Grouping variable: place of birth of the infants. Research question: Based on the place of birth what would be chances of survival of the infants in Bangladesh,2017? HO: rural and urban survival of the infants are not different. H1: rural and urban survival of the infants survival of the infants are different. Comparison of Kaplan-Meier survival across grouping variable in your data. Interpret your results.
table(dat$v025)
##
## 1 2
## 2488 5398
# dat%>%
# mutate(rural = Recode(dat$V025, recodes ="2 = '0rural'; 1='1urban'; else=NA", as.factor = T))
#dat$rural <- Recode(dat$v025, recodes ="2='Rural'; 1='Urban'", as.factor=F)
dat$rural <- ifelse(dat$v025==1,1,0)
fit2<-survfit(Surv(death.age, d.event)~rural, data=dat, conf.type = "log")
fit2
## Call: survfit(formula = Surv(death.age, d.event) ~ rural, data = dat,
## conf.type = "log")
##
## n events median 0.95LCL 0.95UCL
## rural=0 5398 207 NA NA NA
## rural=1 2488 87 NA NA NA
summary(fit2)
## Call: survfit(formula = Surv(death.age, d.event) ~ rural, data = dat,
## conf.type = "log")
##
## rural=0
## time n.risk n.event survival std.err lower 95% CI upper 95% CI
## 0 5398 158 0.971 0.00229 0.966 0.975
## 1 5189 12 0.968 0.00238 0.964 0.973
## 2 5100 10 0.967 0.00245 0.962 0.971
## 3 5002 7 0.965 0.00250 0.960 0.970
## 4 4928 4 0.964 0.00253 0.960 0.969
## 5 4852 3 0.964 0.00255 0.959 0.969
## 6 4770 3 0.963 0.00257 0.958 0.968
## 7 4674 2 0.963 0.00259 0.958 0.968
## 8 4590 1 0.963 0.00259 0.958 0.968
## 9 4500 1 0.962 0.00260 0.957 0.968
## 10 4407 1 0.962 0.00261 0.957 0.967
## 11 4309 2 0.962 0.00263 0.957 0.967
## 12 4208 3 0.961 0.00266 0.956 0.966
##
## rural=1
## time n.risk n.event survival std.err lower 95% CI upper 95% CI
## 0 2488 64 0.974 0.00317 0.968 0.981
## 1 2405 6 0.972 0.00332 0.965 0.978
## 2 2365 2 0.971 0.00337 0.964 0.978
## 3 2335 4 0.969 0.00346 0.963 0.976
## 4 2289 2 0.969 0.00351 0.962 0.975
## 5 2250 2 0.968 0.00356 0.961 0.975
## 6 2202 1 0.967 0.00358 0.960 0.974
## 7 2162 3 0.966 0.00366 0.959 0.973
## 9 2056 1 0.965 0.00369 0.958 0.973
## 11 1962 1 0.965 0.00372 0.958 0.972
## 12 1926 1 0.964 0.00375 0.957 0.972
ggsurvplot(fit2, xlim=c(0,12), ylim=c(.9, 1), conf.int=T, title="Survival Function for Infant mortality - Rural vs Urban")

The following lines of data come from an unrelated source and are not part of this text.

(** * Crossword CSP solver (generate.py): AC-3 and backtracking search

    A shallow embedding of [CrosswordCreator] from [generate.py].

    - Python [str] is [string]; [s[i]] raises [IndexError] out of range.
    - A Python [dict] is an insertion-ordered association list
      ([Dict.t]): iteration follows insertion order, [d[k]] raises
      [KeyError] on a missing key, [d[k] = v] overwrites in place or
      appends.
    - A Python [set] of words or slots is the list of its elements in
      the order in which the set is iterated; removing an element keeps
      the relative order of the others.  Python fixes that order per
      process (strings are hashed with a per-process seed), so it is an
      input here: results that do not mention the order hold for every
      order.
    - [self.domains] is threaded explicitly through every method that
      mutates it.  Every domain is its own set ([__init__] copies the
      vocabulary per slot), so the store is a dictionary of values.
    - The assignment dictionaries handed around by [backtrack] live in a
      heap of dict objects addressed by reference, so that copying and
      in-place update are told apart.
    - Exceptions and the exhaustion of recursion fuel are outcomes of the
      result type [res]. *)

From Stdlib Require Import List String Ascii Bool Arith ZArith Lia.
From Stdlib Require Import Permutation Sorted.
Import ListNotations.

Local Open Scope list_scope.

(** ** Outcomes: a value, a raised exception, or out of fuel *)

Inductive exn : Type := KeyError | IndexError | ValueError.

Inductive res (A : Type) : Type :=
| Ok (a : A)
| Raise (e : exn)
| OutOfFuel.

Arguments Ok {A} a.
Arguments Raise {A} e.
Arguments OutOfFuel {A}.

Definition bind {A B : Type} (m : res A) (k : A -> res B) : res B :=
  match m with
  | Ok a => k a
  | Raise e => Raise e
  | OutOfFuel => OutOfFuel
  end.

Notation "x <- m ;; k" := (bind m (fun x => k))
  (at level 61, m at next level, right associativity).
Notation "' p <- m ;; k" := (bind m (fun x => let 'p := x in k))
  (at level 61, p pattern, m at next level, right associativity).

(** Monadic left fold: a [for] loop whose body may raise. *)
Fixpoint foldM {A B : Type} (f : B -> A -> res B) (l : list A) (b : B) : res B :=
  match l with
  | [] => Ok b
  | a :: l' => b' <- f b a ;; foldM f l' b'
  end.

(** Monadic map: a comprehension whose element expression may raise. *)
Fixpoint mapM {A B : Type} (f : A -> res B) (l : list A) : res (list B) :=
  match l with
  | [] => Ok []
  | a :: l' => b <- f a ;; bs <- mapM f l' ;; Ok (b :: bs)
  end.

Definition of_option {A : Type} (e : exn) (o : option A) : res A :=
  match o with
  | Some a => Ok a
  | None => Raise e
  end.

Definition is_nil {A : Type} (l : list A) : bool :=
  match l with [] => true | _ => false end.

(** ** Decidable equality on keys *)

Class EqDec (K : Type) := eq_dec : forall a b : K, {a = b} + {a <> b}.
(** * Course-plan resolver: a shallow embedding of [determineMajorPlan]

    The development embeds the TypeScript resolver (course types, the
    insertion-ordered [Map] of taken courses, the prerequisite evaluator
    and the fixed-point loop) and proves the properties its design
    document states about it. *)

From Stdlib Require Import ZArith String Ascii List ListDec Bool Arith Lia.
From Stdlib Require Import Permutation Relations.
From Stdlib Require Import DecimalString DecimalPos DecimalZ.
From Equations Require Import Equations.
Import ListNotations.

Local Open Scope string_scope.
Local Open Scope list_scope.

(* ===================================================================== *)
(** ** courseTypes.ts *)
(* ===================================================================== *)

(** [interface CourseInfo { classId: number; subject: String }].
    [classId] is an integer; the embedding covers the integers that
    JavaScript prints in plain decimal notation. *)
Record CourseInfo : Type := mkCourseInfo {
  classId : Z;
  subject : string
}.

(** [enum PreReqType { AND = "and", OR = "or" }].  At run time the tag
    is the string found in the parsed JSON, so the evaluator still has a
    branch for any other tag. *)
Definition PreReqType : Type := string.
Definition AND : PreReqType := "and".
Definition OR : PreReqType := "or".

(** [interface PreReq { type; values }] and
    [type PreReqValue = CourseInfo | PreReq]. *)
Inductive PreReq : Type :=
| mkPreReq (type : PreReqType) (values : list PreReqValue)
with PreReqValue : Type :=
| InfoValue (course : CourseInfo)
| PreReqNode (preReq : PreReq).

Definition type (p : PreReq) : PreReqType :=
  match p with mkPreReq t _ => t end.

Definition values (p : PreReq) : list PreReqValue :=
  match p with mkPreReq _ vs => vs end.

(** [interface Course extends CourseInfo { prereqs: PreReq }]. *)
Record Course : Type := mkCourse {
  info :> CourseInfo;
  prereqs : PreReq
}.

(** [type CourseUID = string]. *)
Definition CourseUID : Type := string.

(* ===================================================================== *)
(** ** The JavaScript [Map<CourseUID, Course>]

    A [Map] iterates in insertion order and [set] on a key that is
    already present replaces the value where it stands.  It is modelled
    as an association list in insertion order. *)
(* ===================================================================== *)

Module JSMap.

Definition t : Type := list (CourseUID * Course).

Definition empty : t := [].

Definition has (k : CourseUID) (m : t) : bool :=
  existsb (fun e => String.eqb (fst e) k) m.

Fixpoint set (k : CourseUID) (v : Course) (m : t) : t :=
  match m with
  | [] => [(k, v)]
  | (k', v') :: rest =>
      if String.eqb k' k then (k, v) :: rest else (k', v') :: set k v rest
  end.
(** A guest asks for the resource action and the record action [show]. *)
Lemma inaccessible_action_is_forbidden_witness :
  let request := Example.request_for "users" (Some "1") (Some "show") None in
  AdminBro_findResource tt "users" 0 = (Ok "users", 0)
  /\ actions (BaseResource_decorate "users") !! "show" = Some "show"
  /\ Action_isAccessible "show" "guest" (RNull : RecordRef Example.User) 0 = (Ok false, 0)
  /\ Action_isAccessible "show" "guest" (RObj Example.ann) 0 = (Ok false, 0)
  /\ result (run (resourceAction Example.guest request tt) 0)
     = Throw (ForbiddenError "show" "users")
  /\ existsb is_handler_call (calls (run (resourceAction Example.guest request tt) 0)) = false
  /\ result (run (recordAction Example.guest request tt) 0)
     = Throw (ForbiddenError "show" "users")
  /\ existsb is_handler_call (calls (run (recordAction Example.guest request tt) 0)) = false.
Proof.
  intros request.
  destruct (inaccessible_action_is_forbidden (collaborators := Example.collaborators) Example.guest request tt 0 0 "users" "show"
              eq_refl eq_refl) as [Hresource Hrecord].
  destruct (Hresource 0 eq_refl) as [Hforbidden Hquiet].
  destruct (Hrecord (RObj Example.ann) 0 [RObj Example.ann] 0 0 eq_refl eq_refl eq_refl)
    as [Hforbidden' Hquiet'].
  repeat split; assumption || reflexivity.
Defined.
(** * SIWE notepad: the client state machine of [src/providers.ts]

    A shallow embedding of the browser-side code of the notepad (wallet
    connection, the Sign-In With Ethereum handshake, the save path and the
    bookkeeping of the DOM affordances) and the properties of it that the
    specification states.

    The program is event driven: every handler runs to completion and every
    [await] or [.then] suspends a flow until the environment (network,
    wallet, browser) settles the promise.  The embedding keeps the handlers
    as functions in a state-and-exception monad over the application state,
    stores the suspended flows as defunctionalised continuations in a table
    of pending promises, and lets the environment drive the program through
    a [step] function on events. *)

From stdpp Require Import base option list strings functions gmap.
From Stdlib Require Import ZArith Lia.

(** ** JavaScript strings, JSON.stringify and Buffer.byteLength *)

Module JS.

Local Open Scope Z_scope.

(** A JavaScript string is a sequence of UTF-16 code units. *)
Definition jsstring := list Z.

Definition unit_of_ascii (a : Ascii.ascii) : Z := Z.of_N (Ascii.N_of_ascii a).

Fixpoint units (s : string) : jsstring :=
  match s with
  | EmptyString => []
  | String a r => unit_of_ascii a :: units r
  end.

Definition is_high_surrogate (c : Z) : bool := (0xD800 <=? c) && (c <=? 0xDBFF).
Definition is_low_surrogate (c : Z) : bool := (0xDC00 <=? c) && (c <=? 0xDFFF).

(** Lower-case hexadecimal digit of a value in [0, 16). *)
Definition hex_digit (d : Z) : Z :=
  if d <? 10 then 48 + d else 87 + d.

(** [UnicodeEscape]: a backslash, [u] and four lower-case hex digits. *)
Definition unicode_escape (c : Z) : jsstring :=
  [92; 117;
   hex_digit (Z.land (Z.shiftr c 12) 15);
   hex_digit (Z.land (Z.shiftr c 8) 15);
   hex_digit (Z.land (Z.shiftr c 4) 15);
   hex_digit (Z.land c 15)].

(** The escaping of one code point below U+D800 or above U+DFFF in
    [QuoteJSONString]: the short escapes of table 75, the unicode escape
    for the other control characters, the character itself otherwise. *)
Definition escape_unit (c : Z) : jsstring :=
  if c =? 8 then [92; 98]
  else if c =? 9 then [92; 116]
  else if c =? 10 then [92; 110]
  else if c =? 12 then [92; 102]
  else if c =? 13 then [92; 114]
  else if c =? 34 then [92; 34]
  else if c =? 92 then [92; 92]
  else if c <? 32 then unicode_escape c
  else [c].

(** The body of [QuoteJSONString] (well-formed JSON.stringify): a surrogate
    pair is one code point and is copied, a lone surrogate is escaped. *)
Fixpoint quote_units (l : jsstring) : jsstring :=
  match l with
  | [] => []
  | c :: r =>
      if is_high_surrogate c then
        match r with
        | d :: r' =>
            if is_low_surrogate d then c :: d :: quote_units r'
            else unicode_escape c ++ quote_units r
        | [] => unicode_escape c
        end
      else if is_low_surrogate c then unicode_escape c ++ quote_units r
      else escape_unit c ++ quote_units r
  end.

Definition quote (l : jsstring) : jsstring := [34] ++ quote_units l ++ [34].

(** [JSON.stringify({ text })] for a string [text]: the code units of
    the key with its quotes and colon between braces, then the quoted
    value. *)
Definition stringify_text (text : jsstring) : jsstring :=
  [123; 34; 116; 101; 120; 116; 34; 58] ++ quote text ++ [125].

prop.table(table(dat$d.event, dat$rural), margin = 2)
##
## 0 1
## 0 0.96165246 0.96503215
## 1 0.03834754 0.03496785
chisq.test(table(dat$d.event, dat$rural))
##
## Pearson's Chi-squared test with Yates' continuity correction
##
## data: table(dat$d.event, dat$rural)
## X-squared = 0.45191, df = 1, p-value = 0.5014
survdiff(Surv(death.age, d.event)~rural, data=dat)
## Call:
## survdiff(formula = Surv(death.age, d.event) ~ rural, data = dat)
##
## N Observed Expected (O-E)^2/E (O-E)^2/V
## rural=0 5398 207 201.2 0.169 0.546
## rural=1 2488 87 92.8 0.366 0.546
##
## Chisq= 0.5 on 1 degrees of freedom, p= 0.5
We can not reject null hypothesis that rural and urban child survivorship is different because the p value is not less than .05.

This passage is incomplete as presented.